VENDOR (smiling kindly): Oh, yes, it sure does. All the user has to do is enter the account number, bring up the accounts receivable table, and transfer the results to the sponsor alert file.

ATAM-ITE (nodding, checking "non-risk" for that scenario, and thinking that this evaluation was going to be easier than he thought): Okay, great. Now the next scenario… .

SYSTEM USER 1 (indignantly): Wait a minute! You mean there's no way to automatically transfer that data? You're telling me I have to type it all in to each alert file?

VENDOR (looking a little nervous): Um, well …

SYSTEM USER 1 (sensing vulnerability): Do you know how many sponsors a major university like this has?

VENDOR (tugging at his collar): A lot?

SYSTEM USER 1 (now it's her turn to smile kindly): Yes.

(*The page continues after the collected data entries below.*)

Lemma sample_one_listener : one_listener (sample_reads sample_ports).
Proof.
  intros ns pod labels k1 v1 k2 v2 [= <-] H1 H2 _ _.
  apply lookup_singleton_Some in H1 as [<- _], H2 as [<- _]. reflexivity.
Qed.

Lemma sample_no_clash : no_metrics_clash (sample_cluster false).
Proof.
  intros role g Hrole [x Hx].
  assert (∀ n, groups_of (Some (sample_role n)) !! g = Some x →
            groups_of (Some (sample_role n)) !! (g +:+ "-metrics") = None) as Hone.
  { intros n Hg. unfold groups_of, sample_role, RoleGroups in *.
    by apply lookup_singleton_Some in Hg as [<- _]. }
  apply list_elem_of_In in Hrole. destruct Hrole as [<-|[<-|[<-|[]]]]; by apply Hone.
Qed.

Lemma object_names_distinct_witness : NoDup (map object_key sample_desired).
Proof.
  apply (@object_names_distinct sample_platform sorted_range sample_cm_ops sample_cm_laws string sample_env
    sample_operator (sample_reads sample_ports) "default" "0.0.0" sample_cluster_info (sample_cluster false)
    sample_desired sample_full_name eq_refl sample_desired_ret).
  exact sample_no_clash.
Defined.

Lemma map_order_irrelevant_witness :
  ∃ os, sample_objects (reversed sorted_range) (sample_cluster false) = Ret os ∧ sample_desired ≡ₚ os.
Proof.
  apply (@map_order_irrelevant sample_platform sample_cm_ops sample_cm_laws string sample_env
    sample_operator sorted_range (reversed sorted_range) (sample_reads sample_ports) "default" "0.0.0"
    sample_cluster_info (sample_cluster false)); [|exact sample_one_listener|exact sample_desired_ret].
  split; apply Nat.le_refl.
Defined.

(** Two groups of name nodes; the journal nodes look for the one that has the name of
    their group. *)
Definition two_name_node_groups : RoleSpec (P := sample_platform) := {|
  rs_Config := None; rs_OverridesSpec := None;
  RoleGroups := {[ "default" := sample_group 1; "other" := sample_group 1 ]};
|}.

Lemma elem_of_two_groups g s :
  RoleGroups two_name_node_groups !! g = Some s → (g = "default" ∨ g = "other") ∧ s = sample_group 1.
Proof.
  unfold two_name_node_groups, RoleGroups. rewrite lookup_insert_Some, lookup_singleton_Some. naive_solver.
Qed.

Definition two_groups : HdfsCluster (P := sample_platform) := {|
  hc_Name := "simple-hdfs"; hc_Namespace := "default"; hc_UID := "7f3c";
  Spec := {|
    Image := Image (Spec (sample_cluster false)); spec_ClusterOperation := None;
    ClusterConfig := Some (sample_cluster_config None);
    NameNode := Some two_name_node_groups;
    DataNode := Some (sample_role 1); JournalNode := Some (sample_role 3);
  |};
|}.

Lemma two_groups_named ci : ClusterName ci = "simple-hdfs" → name_nodes_named ci two_name_node_groups.
Proof.
  destruct ci as [gvk name]. simpl. intros -> g s [[-> | ->] _]%elem_of_two_groups;
    apply (bool_decide_eq_true_1 _); vm_compute; reflexivity.
Qed.

Lemma two_groups_pods : groups_have_pods two_name_node_groups.
Proof. intros g s [_ ->]%elem_of_two_groups. exists 1%Z. split; [reflexivity|lia]. Qed.

End samples.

A lot.

SYSTEM USER 2: And what if I don't know the account number to enter? That was the whole reason to initiate this transaction in the first place, right? Because otherwise, you'd just open a payout update voucher.

SYSTEM USER 1 (to the ATAM-ITES): Their solution just won't work.

ATAM-ITE (trying to remember what a sponsor alert file was, wondering if he had ever heard of a payout update voucher, and discreetly erasing his previous check mark): OK, well, this sure sounds like we might have a risk here. Now what would you have to change … ?

The point is that expert stakeholders are required to sniff out a problem that outsiders might not catch.